Alta de juros: vale a pena investir nos Treasuries?
Para Martin Iglesias, especialista líder em investimentos do Itaú-Unibanco, o tesouro norte-americano não deve ser um ativo predominante na carteira, mas é excelente componente para combater riscos.
“A carteira é como um time de futebol. Precisa de bons atacantes, mas também de zagueiros potentes”, afirma Iglesias, lembrando que 2022 é um ano de muitas incertezas na economia.
O banco recomenda aos investidores de perfil moderado que dediquem 7,5% de suas carteiras no Tesouro norte-americano de 10 anos. A taxa sobe para 13% no perfil arrojado e 18,50% no perfil agressivo – apenas o conservador não contém Treasuries.
“Quanto mais arriscado o perfil do investidor, mais proteção é necessária”, explica Victor Vietti, superintendente de portfólio e analytics do Itaú-Unibanco. Ele acrescenta que os Treasuries são um dos principais ativos que a corretora recomenda para quem quer dolarizar os investimentos.

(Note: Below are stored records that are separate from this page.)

(** * FigJam MCP plugin: layout validation and arrangement engine

    Shallow embedding of [figma-plugin/code.ts]: [handleValidateLayout],
    [handleAlignElements], [handleDistributeElements] and
    [resizeParentSections].

    Modelling conventions.
    - A JavaScript [number] is an exact rational ([Q]): there is no rounding,
      no NaN and no infinity.  The decimal literals [0.1], [0.55] and [1.4]
      are the rationals 1/10, 55/100 and 14/10.  Computed numbers are
      compared with [==] ([Qeq]).
    - The scene graph of the host is a heap of nodes: the list of all nodes
      of the current page in document order (the order of
      [figma.currentPage.findAll()]).  A node reference is its address (its
      index in that list); [parent] holds the address of the parent node,
      [None] for a child of the page.
    - The node types are the five kinds of elements the tools create and
      query; the length of a text is the length of its [string].
    - The [details] and [suggestion] strings of an issue are kept as the
      template used together with the values the source interpolates. *)

From Stdlib Require Import QArith Qround Lqa Lia ZArith List String Bool
  Permutation.
Import ListNotations.
Open Scope Q_scope.
(** X7. The context "Medical decision", which the harvester collects, is
    tested by no stage: a profile classifies as it would without it, so a
    profile without biometrics whose only high-risk context is "Medical
    decision" is never High-Risk. *)
Theorem medical_decision_is_not_tested (p : AISystemProfile) (w : World) :
  classified p w = classified (without_medical_decision p) w
  /\ (biometrics_involved p = false ->
      high_risk_context p = ["Medical decision"] ->
      risk_level (classified p w) <> HIGH_RISK).
Proof.
  split.
  - apply same_classified. split_and!; try reflexivity.
    intros label Hin. cbn [high_risk_context without_medical_decision].
    rewrite list_elem_of_filter. split; [| tauto].
    intros H. split; [| done]. intros ->. revert Hin.
    apply (bool_decide_unpack _). by vm_compute.
  - intros Hb Hh. rewrite classified_verdict. unfold verdict.
    rewrite check_high_risk_effect.
    assert (Hnone : first_satisfied p annex_iii_priority = None).
    { unfold annex_iii_priority. cbn [first_satisfied satisfied].
      by rewrite Hb, Hh. }
    rewrite Hnone.
    destruct (effect_of (_check_exceptions p)).1,
      (effect_of (_check_prohibited p)).1,
      (effect_of (_check_transparency p)).1; by cbn.
Qed.

Lemma medical_decision_is_not_tested_witness :
  let profile :=
    harvest_from_description offline false "Medical Diagnosis Assistant"
      "MedAI Solutions"
      "An AI system that analyzes patient symptoms, medical history, and test results to suggest potential diagnoses and treatment options for physicians to review." in
  high_risk_context profile = ["Medical decision"]
  /\ risk_level (classified profile new_engine) <> HIGH_RISK
  /\ risk_level (classified profile new_engine) = LOW_RISK.
Proof.
  cbv zeta. split_and!; [reflexivity | | reflexivity].
  apply medical_decision_is_not_tested; reflexivity.
Defined.

(** ** Real-time biometric identification *)

Lemma harvested_deployment_label web enable_search name company description :
  deployment_context
    (harvest_from_description web enable_search name company description)
  ∈ deployment_contexts.*1.
Proof.
  rewrite harvest_from_description_eq. cbv zeta. cbn [deployment_context].
  unfold _analyze_description. cbn [a_deployment_context].
  apply first_hit_in, Exists_exists.
  exists ("Online service", ["online"; "web"; "app"; "digital"; "cloud"]).
  split; [by apply (bool_decide_unpack _); vm_compute |].
  apply any_in_true_iff. exists "web".
  split; [by apply (bool_decide_unpack _); vm_compute |].
  apply combined_info_mentions_web.
Qed.

(** The Article 5.1h line is in a result only under the conditions of the
    third check of the Prohibited stage. *)
Lemma real_time_line_condition profile w :
  real_time_line ∈ reasoning (classified profile w) ->
  biometrics_involved profile = true
  /\ biometrics_purpose profile = Some "identification"
  /\ str_in "public" (lower (deployment_context profile)) = true.
Proof.
  rewrite classified_verdict. unfold verdict.
  rewrite check_exceptions_effect.
  destruct (str_in "research" _ && str_in "scientific" _); [not_this_line |].
  destruct (any_in ["military"; _; _] _); [not_this_line |].
  rewrite check_prohibited_effect.
  destruct (any_in ["manipulate"; _; _] _); [not_this_line |].
  destruct (str_in "social scor" _); [not_this_line |].
  destruct (biometrics_involved profile && bool_decide _ && _ && _) eqn:E.
  { intros _. apply andb_true_iff in E as [E Hpublic].
    apply andb_true_iff in E as [E _]. apply andb_true_iff in E as [Hb Hp].
    by apply bool_decide_eq_true in Hp. }
  destruct (bool_decide (_ = Some "emotion recognition") && _); [not_this_line |].
  rewrite check_high_risk_effect.
  destruct (first_satisfied profile annex_iii_priority) as [c |] eqn:Ec.
  { apply first_satisfied_elem in Ec as [Hin _].
    each_member Hin; not_this_line. }
  rewrite check_transparency_effect.
  destruct (any_in ["chat"; _; _; _] _); [not_this_line |].
  destruct (str_in "generat" _); not_this_line.
Qed.

(** X8. On a harvested profile the Article 5.1h prohibition (real-time
    remote biometric identification) is recorded only when the deployment
    context is "Public space", the one deployment label that contains
    "public", together with biometrics for identification: a system that the
    harvester places in a vehicle, a healthcare facility or a workplace is
    never prohibited on that ground. *)
Theorem real_time_identification_needs_public_space
    (web : Web) (enable_search : bool) (name company description : string)
    (w : World) :
  let profile := harvest_from_description web enable_search name company description in
  real_time_line ∈ reasoning (classified profile w) ->
  biometrics_involved profile = true
  /\ biometrics_purpose profile = Some "identification"
  /\ deployment_context profile = "Public space".
Proof.
  cbv zeta. intros Hin.
  apply real_time_line_condition in Hin as [Hb [Hp Hpublic]].
  split_and!; [done | done |].
  pose proof (harvested_deployment_label web enable_search name company description)
    as Hlabel.
  remember (deployment_context
              (harvest_from_description web enable_search name company description))
    as label eqn:E.
  clear E Hb Hp. revert Hpublic.
  each_member Hlabel; intros Hpublic; first [discriminate Hpublic | reflexivity].
Qed.

Lemma real_time_identification_needs_public_space_witness :
  let profile :=
    harvest_from_description offline false "Watcher" "Acme"
      "Live facial recognition to identify people in the street" in
  risk_level (classified profile new_engine) = PROHIBITED
  /\ deployment_context profile = "Public space".
Proof.
  cbv zeta. split; [reflexivity |].
  apply (real_time_identification_needs_public_space offline false "Watcher" "Acme"
           "Live facial recognition to identify people in the street" new_engine).
  apply list_elem_of_here.
Defined.
Lemma pop_first_found goal_id before goal after :
  absent goal_id before -> id goal = goal_id ->
  pop_first goal_id (before ++ goal :: after) =
    Some (goal, (before ++ after)%list).
Proof.
  intros Hb Hid. induction Hb as [|g rest Hne _ IH]; simpl.
  - destruct (Z.eqb_spec (id goal) goal_id); [reflexivity | contradiction].
  - destruct (Z.eqb_spec (id g) goal_id); [contradiction|].
    rewrite IH. reflexivity.
Qed.

Lemma assign_progress_absent goal_id value goals :
  absent goal_id goals -> assign_progress goal_id value goals = None.
Proof.
  induction 1 as [|goal rest Hne _ IH]; simpl; [reflexivity|].
  destruct (Z.eqb_spec (id goal) goal_id); [contradiction|].
  rewrite IH. reflexivity.
Qed.

Lemma assign_progress_found goal_id value before goal after :
  absent goal_id before -> id goal = goal_id ->
  assign_progress goal_id value (before ++ goal :: after) =
    Some (before ++ with_progress goal value :: after)%list.
Proof.
  intros Hb Hid. induction Hb as [|g rest Hne _ IH]; simpl.
  - destruct (Z.eqb_spec (id goal) goal_id); [reflexivity | contradiction].
  - destruct (Z.eqb_spec (id g) goal_id); [contradiction|].
    rewrite IH. reflexivity.
Qed.

(** The first active goal with the id splits the list around it. *)
Lemma first_with_id goal_id goals :
  absent goal_id goals \/
  exists before goal after,
    goals = (before ++ goal :: after)%list /\
    absent goal_id before /\ id goal = goal_id.
Proof.
  induction goals as [|g rest IH]; [left; constructor|].
  destruct (Z.eq_dec (id g) goal_id) as [E|N].
  - right. exists [], g, rest. repeat split; [constructor | exact E].
  - destruct IH as [A|(before & goal & after & -> & A & E)].
    + left. constructor; assumption.
    + right. exists (g :: before), goal, after.
      repeat split; [constructor; assumption | exact E].
Qed.

(** The progress [update_progress] stores lies within [[0, 1]], and is
    [clamp 0 1 progress] when [progress] is a number. *)
Lemma stored_progress (progress : float) :
  (0 <=? py_max 0 (py_min 1 progress))%float = true /\
  (py_max 0 (py_min 1 progress) <=? 1)%float = true /\
  (is_nan progress = false ->
   py_max 0 (py_min 1 progress) = clamp 0 1 progress).
Proof.
  destruct (py_max_min_bounds 0 1 progress eq_refl) as [L U].
  repeat split; try assumption.
  apply py_max_min_clamp. reflexivity.
Qed.

(** [update_progress] on an id no active goal carries. *)
Lemma update_progress_absent self goal_id progress now :
  absent goal_id (active_goals self) ->
  update_progress self goal_id progress now = (self, goal_not_found).
Proof.
  intros H. unfold update_progress.
  rewrite (assign_progress_absent _ _ _ H). reflexivity.
Qed.

Lemma complete_goal_absent self goal_id now :
  absent goal_id (active_goals self) ->
  complete_goal self goal_id now = (self, goal_not_found).
Proof.
  intros H. unfold complete_goal.
  rewrite (pop_first_absent _ _ H). reflexivity.
Qed.

(** [update_progress] on the first active goal with the id: the clamped
    value is stored in it; below 1.0 the goal stays in place, from 1.0 on it
    leaves the active list and goes last in the completed list. *)
Lemma update_progress_found self goal_id progress now before goal after :
  active_goals self = (before ++ goal :: after)%list ->
  absent goal_id before -> id goal = goal_id ->
  let stored := py_max 0 (py_min 1 progress) in
  update_progress self goal_id progress now =
    (if geb stored 1 then
       {| active_goals := before ++ after;
          completed_goals :=
            completed_goals self ++
              [completed_at (with_progress goal stored) now];
          max_goals := max_goals self |}
     else
       {| active_goals := before ++ with_progress goal stored :: after;
          completed_goals := completed_goals self;
          max_goals := max_goals self |},
     "Progress updated for goal " ++ pretty goal_id).
Proof.
  intros Ha Hb Hid stored. unfold update_progress. fold stored.
  rewrite Ha, (assign_progress_found _ stored _ _ _ Hb Hid).
  destruct (geb stored 1); [|reflexivity].
  unfold complete_goal. simpl.
  rewrite (pop_first_found goal_id before (with_progress goal stored) after Hb)
    by exact Hid.
  reflexivity.
Qed.

(** With the id carried by one active goal only, a goal completed through
    [update_progress] is gone for a second attempt. *)
Lemma second_attempt_not_found
    self goal_id progress now now' before goal after :
  active_goals self = (before ++ goal :: after)%list ->
  absent goal_id before -> absent goal_id after -> id goal = goal_id ->
  geb (py_max 0 (py_min 1 progress)) 1 = true ->
  let self' := fst (update_progress self goal_id progress now) in
  snd (complete_goal self' goal_id now') = goal_not_found /\
  (forall progress',
     snd (update_progress self' goal_id progress' now') = goal_not_found).
Proof.
  intros Ha Hb Hafter Hid Hge self'.
  assert (Habs : absent goal_id (active_goals self')).
  { unfold self'. rewrite (update_progress_found _ _ _ _ _ _ _ Ha Hb Hid), Hge.
    simpl. apply Forall_app. split; assumption. }
  split.
  - rewrite (complete_goal_absent _ _ _ Habs). reflexivity.
  - intros progress'.
    rewrite (update_progress_absent _ _ _ _ Habs). reflexivity.
Qed.

(** *** The bound on the active goals *)

Lemma pop_first_length goal_id goals goal rest :
  pop_first goal_id goals = Some (goal, rest) ->
  length goals = S (length rest).
Proof.
  revert goal rest. induction goals as [|g goals IH]; simpl; intros goal rest H.
  - discriminate.
  - destruct (id g =? goal_id)%Z.
    + injection H as <- <-. reflexivity.
    + destruct (pop_first goal_id goals) as [[found rest']|]; [|discriminate].
      injection H as <- <-. simpl. rewrite (IH _ _ eq_refl). reflexivity.
Qed.

Lemma assign_progress_length goal_id value goals goals' :
  assign_progress goal_id value goals = Some goals' ->
  length goals' = length goals.
Proof.
  revert goals'. induction goals as [|g goals IH]; simpl; intros goals' H.
  - discriminate.
  - destruct (id g =? goal_id)%Z.
    + injection H as <-. reflexivity.
    + destruct (assign_progress goal_id value goals); [|discriminate].
      injection H as <-. simpl. rewrite (IH _ eq_refl). reflexivity.
Qed.

Lemma complete_goal_bound self goal_id now :
  max_goals (fst (complete_goal self goal_id now)) = max_goals self /\
  active_count (fst (complete_goal self goal_id now)) <= active_count self.
Proof.
  unfold complete_goal, active_count.
  destruct (pop_first goal_id (active_goals self)) as [[goal rest]|] eqn:E;
    simpl.
  - apply pop_first_length in E. rewrite E. split; [reflexivity | lia].
  - split; [reflexivity | lia].
Qed.

Lemma step_bound self op now :
  max_goals (fst (step self op now)) = max_goals self /\
  (active_count self <= max_goals self ->
   active_count (fst (step self op now)) <= max_goals self).
Proof.
  destruct op as [description priority|goal_id progress|goal_id]; simpl.
  - unfold add_goal.
    destruct (Z.leb_spec (max_goals self) (active_count self)); simpl.
    + auto.
    + split; [reflexivity|]. intros _. unfold active_count at 1. simpl.
      rewrite length_app. simpl. unfold active_count in *. lia.
  - unfold update_progress.
    destruct (assign_progress _ _ _) as [goals|] eqn:E; simpl; [|auto].
    apply assign_progress_length in E.
    set (self1 := {| active_goals := goals;
                     completed_goals := completed_goals self;
                     max_goals := max_goals self |}).
    assert (H1 : active_count self1 = active_count self).
    { unfold active_count, self1. simpl. rewrite E. reflexivity. }
    destruct (geb _ _).
    + destruct (complete_goal_bound self1 goal_id now) as [M C].
      split; [exact M|]. intros. lia.
    + split; [reflexivity|]. intros. lia.
  - destruct (complete_goal_bound self goal_id now) as [M C].
    split; [exact M|]. intros. lia.
Qed.

(** Under every sequence of operations the number of active goals stays
    within the tracker's own [max_goals], which [GoalSystem()] sets to 5. *)
Lemma run_bound self ops :
  active_count self <= max_goals self ->
  max_goals (run self ops) = max_goals self /\
  active_count (run self ops) <= max_goals self.
Proof.
  revert self. induction ops as [|[op now] ops IH]; simpl; intros self H.
  - auto.
  - destruct (step_bound self op now) as [M B].
    destruct (IH (fst (step self op now))) as [M' B']; [rewrite M; auto|].
    rewrite M in M', B'. auto.
Qed.

Lemma run_init_bound ops : active_count (run init ops) <= 5.
Proof. apply (run_bound init ops). unfold active_count. simpl. lia. Qed.

End GoalFacts.

(** ** The memory search *)

Module MemoryFacts.
Import PyFloat FloatFacts Memory.

Lemma dict_eqb_refl d : dict_eqb d d = true.
Proof. unfold dict_eqb. apply bool_decide_eq_true. reflexivity. Qed.

Lemma dict_eqb_sym d1 d2 : dict_eqb d1 d2 = true -> dict_eqb d2 d1 = true.
Proof. unfold dict_eqb. rewrite !bool_decide_eq_true. congruence. Qed.

Lemma dict_eqb_trans d1 d2 d3 :
  dict_eqb d1 d2 = true -> dict_eqb d2 d3 = true -> dict_eqb d1 d3 = true.
Proof. unfold dict_eqb. rewrite !bool_decide_eq_true. congruence. Qed.

Lemma tie_sym a b : tie a b -> tie b a.
Proof.
  unfold tie. rewrite !eqb_cmp, (fcmp_opp (fst a) (fst b)).
  destruct (fcmp (fst a) (fst b)) as [[]|]; simpl; congruence.
Qed.

Lemma agree_sym a b : agree a b -> agree b a.
Proof. intros H T. apply dict_eqb_sym, H, tie_sym, T. Qed.

Lemma fle_trans a b c : fle a b -> fle b c -> fle a c.
Proof.
  unfold fle. rewrite !leb_cmp. intros H1 H2.
  destruct (fcmp (fst a) (fst b)) as [c1|] eqn:E1; [|discriminate].
  destruct (fcmp (fst b) (fst c)) as [c2|] eqn:E2; [|discriminate].
  rewrite (fcmp_trans _ _ _ _ _ E1 E2) by (destruct c1, c2; congruence).
  destruct c1, c2; simpl; congruence.
Qed.

Lemma fle_antisym a b : fle a b -> fle b a -> tie a b.
Proof.
  unfold fle, tie. rewrite !leb_cmp, eqb_cmp, (fcmp_opp (fst a) (fst b)).
  destruct (fcmp (fst a) (fst b)) as [[]|]; simpl; congruence.
Qed.

Lemma tie_fle a b : tie a b -> fle a b.
Proof.
  unfold fle, tie. rewrite leb_cmp, eqb_cmp.
  destruct (fcmp (fst a) (fst b)) as [[]|]; simpl; congruence.
Qed.
(** The body of [for i, content in enumerate(lines)]: the messages it
    appends. *)
Definition message_of (i : nat) (content : str) : list ndjson_message :=
  if bool_decide (content = []) || bool_decide (content = lit "Google Search")
  then []
  else
    let role := if Nat.even i then user else assistant in
    [ {| nd_role := role;
         nd_content := content;
         nd_timestamp :=
           (base_time + timedelta_minutes (Z.of_nat i * 5))%Z;
         nd_id :=
           md5_hexdigest
             (role_name role ++ lit "_"
              ++ ImportConversation.str_of_int (Z.of_nat i) ++ lit "_"
              ++ take 50 content) |} ].

Fixpoint messages_from (i : nat) (lines : list str) : list ndjson_message :=
  match lines with
  | [] => []
  | content :: rest => message_of i content ++ messages_from (S i) rest
  end.

(** The messages that [process_conversation_file] writes, one per line,
    for the lines [raw] of the input file, and the number it returns. *)
Definition process_conversation_file (raw : list str)
    : list ndjson_message * nat :=
  let messages := messages_from 0 (stripped_lines raw) in
  (messages, length messages).

End Hashing.

End ProcessConversation.

(** ** setup_auth_and_import.py: the import payload and its submission *)

Module SetupAuthAndImport.

Import ImportConversation.

Definition import_message (msg : message) : pyval :=
  PDict
    (<["metadata" :=
        PDict
          (<["original_timestamp" := PIso (timestamp msg)]>
           (<["original_line_end" :=
               default PNone (metadata msg !! "line_end")]>
            (<["original_line_start" :=
                default PNone (metadata msg !! "line_start")]>
             (<["foundational_memory" := PBool true]>
              (<["import_source" :=
                  PStr (lit "complete_history_migration")]>
               (metadata msg))))))]>
     (<["externalId" := PStr (msg_id msg)]>
      (<["timestamp" := PIso (timestamp msg)]>
       (<["content" := PStr (content msg)]>
        {["role" := PStr (speaker_name (role msg))]})))).
(** [p + suffix]: [Path] defines no addition and [str] no reflected
    addition, so the operator raises. *)
Definition add (p : Path) (suffix : string) : result Path :=
  Raise (TypeError "unsupported operand type(s) for +: 'PosixPath' and 'str'").

(** A file object got from [Path.open(mode)]. *)
Record file := {
  file_path : Path;
  file_mode : string
}.

Definition open (p : Path) (mode : string) : file :=
  {| file_path := p; file_mode := mode |}.

(** The keyword arguments [run_command] collects in [output_args]:
    none, [stdout] and [stderr], or [capture_output=True]. *)
Inductive output_args :=
| Inherit
| Redirect (stdout stderr : file)
| CaptureOutput.

(** [subprocess.CompletedProcess] *)
Record CompletedProcess := {
  cp_args : list value;
  returncode : Z;
  cp_stdout : value;
  cp_stderr : value
}.

(** The callable a [Shell] runs processes with:
    [run(cmd_args, check=..., text=..., **output_args)]. *)
Definition runner : Type :=
  list value -> value -> value -> output_args -> result CompletedProcess.

(** What a spawned process does: its exit status and what it writes. *)
Record outcome := {
  exit_status : Z;
  written_stdout : string;
  written_stderr : string
}.

(** [subprocess.run], the default runner, for processes that behave as
    [proc] says: the streams are kept only under [capture_output], as
    [str] when [text] is true and as [bytes] otherwise, and with a true
    [check] a non-zero status raises [CalledProcessError]. *)
Definition subprocess_run (proc : list value -> outcome) : runner :=
  fun cmd_args check text oa =>
    let o := proc cmd_args in
    let captured (data : string) :=
      match oa with
      | CaptureOutput => if truthy text then VStr data else VBytes data
      | Inherit | Redirect _ _ => VNone
      end in
    let out := captured (written_stdout o) in
    let err := captured (written_stderr o) in
    if truthy check && negb (exit_status o =? 0)%Z then
      Raise (CalledProcessError (exit_status o) cmd_args out err)
    else
      Return {| cp_args := cmd_args; returncode := exit_status o;
                cp_stdout := out; cp_stderr := err |}.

Contudo, é preciso lembrar que a taxa de juros dos Estados Unidos é baixa em comparação à do Brasil.
Para Rodrigo Marcatti, CEO da Veedha Investimentos, o risco dos títulos públicos brasileiros não é tão grande a ponto de justificar a decisão de investir nos Treasuries, principalmente quando a rentabilidade do Tesouro Direto entra nessa equação.
Historicamente, os títulos do Tesouro norte-americano de 10 anos rendem abaixo de 2% ao ano, enquanto as taxas tradicionalmente mais elevadas de juros e inflação brasileiras resultam em rendimentos acima dos 6%.
“O Brasil ganha de lavada como bom pagador de juros e a Selic ainda deve aumentar para conter a inflação. Se eu investir em um título de tesouro americano, não vou nem remunerar a inflação”, diz Marcatti. O Copom (Comitê de Política Monetária) aumentou a taxa Selic também na última quarta – os juros estão em 11,75% ao ano.
Entretanto, Vietti, do Itaú, afirma que um discurso mais hawkish (duro com a inflação) do Fed tem o potencial de elevar os rendimentos do Tesouro dos EUA.
“O cenário é muito incerto por causa dos impactos econômicos residuais da pandemia e os choques da guerra na Ucrânia, mas o banco central norte-americano deixou a porta aberta para uma alta de juros mais intensa, a depender da inflação.”
Como investir em títulos do Tesouro norte-americano?
Para investir no “Treasury Direct” (o “Tesouro Direto” gringo) do site oficial do governo dos EUA , é necessário ter um número de “social security”, o equivalente norte-americano do CPF brasileiro.
Por isso, a maneira mais simples de incluir esses títulos na carteira é fazer aportes em fundos brasileiros que invistam nesses papéis. Há também ETFs que replicam o desempenho de índices que acompanham os rendimentos dos Treasuries.
A B3 e a gestora de recursos BlackRock lançaram em fevereiro seis BDRs (Brazilian Depositary Receipts) de ETFs lastreados em Treasuries. No entanto, o investimento nesses ativos está restrito, a princípio, a investidores qualificados (aqueles que têm no mínimo R$ 1 milhão aplicado).
É possível adquirir títulos do Tesouro norte-americano nas bolsas dos EUA, onde são negociados, mas neste caso é necessário ter uma conta em uma corretora norte-americana. Se o investidor optar por abrir uma, precisará também se programar para receber transferências internacionais para ter acesso aos rendimentos – por meio de serviços como contas-dólar ou plataformas que tenham integração com corretoras internacionais.